9 most destructive wildfires in California history
Wildfires in California leave behind acres of scorched land that make snowpack formation easier and more water runoff downstream from the Sierra Nevada to basins in the Central Valley, increasing the amount of water stored underground.
That’s the finding from researchers at Lawrence Berkeley National Laboratory, who discovered that blazes in some parts of the state could result in more water availability.
Scorching the earth and killing a forest also can lead to changes the makeup of the snowpack, researchers said. Because wildfires usually burn through many tree canopies, there’s more room for snow to build up, said Fadji Maina, the lead author of the study.
“You just have surface soil without any vegetation which means the snow is going to reach the soil and then accumulate,” Maina, an expert in earth and environmental sciences.

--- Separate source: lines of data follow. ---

(** ** The claims on [messages-recv.ts] *)

(** C1, amended.  One retry request leaves every other id's counter alone.
    For its own id, where the map reads as a number or as nothing (it owns
    a number there, or owns nothing and the id names no member of
    [Object.prototype]), the request stores the count it carried plus one,
    which is above what was stored and at most 5, or, when the count has
    reached 5, deletes the entry and has no effect on the outside world at
    all, so the next request for that id starts again from count 1.  A
    resend never removes a number from the map and never lowers one, and
    neither does a receipt; a receipt whose first id fails
    [willSendMessageAgain] leaves the map as it is and relays nothing. *)
Theorem retry_counter_by_design (node : BinaryNode) (key : MessageKey)
    (ids : list (option string)) (s : Socket) :
  let i := JS.prop_key (attr node "id") in
  let n := JS.or_num (JS.count (msgRetryMap s !! i)) 1 in
  let retry := sendRetryRequest node s in
  let resend := sendMessagesAgain key ids s in
  let receipt := handleReceipt node s in
  (forall j, j <> i -> msgRetryMap (Task.final retry) !! j = msgRetryMap s !! j)
  /\ (JS.numeric (msgRetryMap s) i = true ->
      retryCount_of (msgRetryMap s) (attr node "id") = JS.Count n
      /\ msgRetryMap (Task.final retry) !! i =
           (if (5 <=? n)%Z then None else Some (JS.Count (n + 1)))
      /\ ((n < 5)%Z ->
          (n + 1 <= 5)%Z
          /\ forall v, msgRetryMap s !! i = Some (JS.Count v) -> (v < n + 1)%Z)
      /\ ((5 <= n)%Z -> Task.effects retry = []))
  /\ counters_grow (msgRetryMap s) (msgRetryMap (Task.final resend))
  /\ counters_grow (msgRetryMap s) (msgRetryMap (Task.final receipt))
  /\ (willSendMessageAgain (msgRetryMap s) (attr node "id") = false ->
      Task.final receipt = s
      /\ Forall (fun e => is_RelayMessage e = false) (Task.effects receipt)).
Proof.
  cbv zeta.
  destruct (sendRetryRequest_counter node s) as (Hmap & Hother & Hcap).
  destruct (handleReceipt_run node s) as (_ & Hfin & Heff).
  destruct (receipt_retry_run node s) as (_ & _ & _ & Hgrow & Hgate).
  destruct (receipt_updates_run (creds s) node s) as (_ & _ & _ & Hquiet).
  split; [exact Hother|]. split; [| split; [| split]].
  - intros Hnum. pose proof (retryCount_numeric _ (attr node "id") Hnum) as Hcount.
    rewrite Hcount in Hmap, Hcap. cbn [JS.at_least JS.succ] in Hmap, Hcap.
    split; [exact Hcount|]. rewrite Hmap. split; [| split].
    + destruct (5 <=? _)%Z; [apply lookup_delete_eq|].
      apply lookup_put_numeric. exact Hnum.
    + intros Hlt. split; [lia|]. intros v Hv. rewrite Hv. cbn [JS.count].
      apply (or_num_lt_succ (Some v) 1 v); [reflexivity | lia].
    + intros Hge. apply Hcap. apply Z.leb_le. exact Hge.
  - apply sendMessagesAgain_grows.
  - rewrite Hfin. exact Hgrow.
  - intros Hclosed. split.
    + rewrite Hfin. exact (proj1 (Hgate Hclosed)).
    + rewrite Heff. rewrite (proj2 (Hgate Hclosed)).
      apply Forall_app. split; [exact Hquiet|].
      destruct (resend_throws node s); repeat constructor.
Qed.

“After a wildfire, because you have good snow accumulation that means in the summer when you have the snowmelt your runoff is going to increase,” she said. “And because the runoff is going to increase, your groundwater is also going to increase because the river is going to feed the groundwater.”
About 70 percent of the state’s water comes from the Sierra. The study examined the Cosumnes River watershed which flows southwest from the mountain range to the south of Elk Grove. Researchers said the pattern resembles many watersheds in California since more than half of it runs through forests.
The location of the wildfire could have a significant influence. Historically, wildfires have burned in various spots between the valley and the Sierras. The study concluded a wildfire created in the valley would have less of an impact on water since it’s further downstream and snow usually piles up in the mountains.
“If it happened downstream it will not impact the water availability,” Maina.
Maina said the goal was to determine how changes to the landscape could affect other areas in the same watershed. Previous studies examined runoff and groundwater individually but the study ties them all together.
The result could be useful for water resource managers as wildfires become more common, said Erica Woodburn, a co-author. This case shows how the water systems in the two areas are deeply connected.
“The changes to stream flow and groundwater levels following a wildfire are especially important metrics for water management stakeholders, who largely rely on this natural resource but have little way of understanding how they might be impacted given wildfires in the future,” Woodburn said.
The study relied on a predictive model and does not address questions about quality. However, Berkeley Lab researchers are conducting a separate experiment that examines how the Russian River watershed was affected by the 2017 Sonoma County wildfires.
“Developing a predictive understanding of the influence of wildfire on both water availability and water quality is critically important for California water resiliency,” Susan Hubbard, the associate lab director of earth and environmental sciences at Berkeley Lab, said in a prepared statement.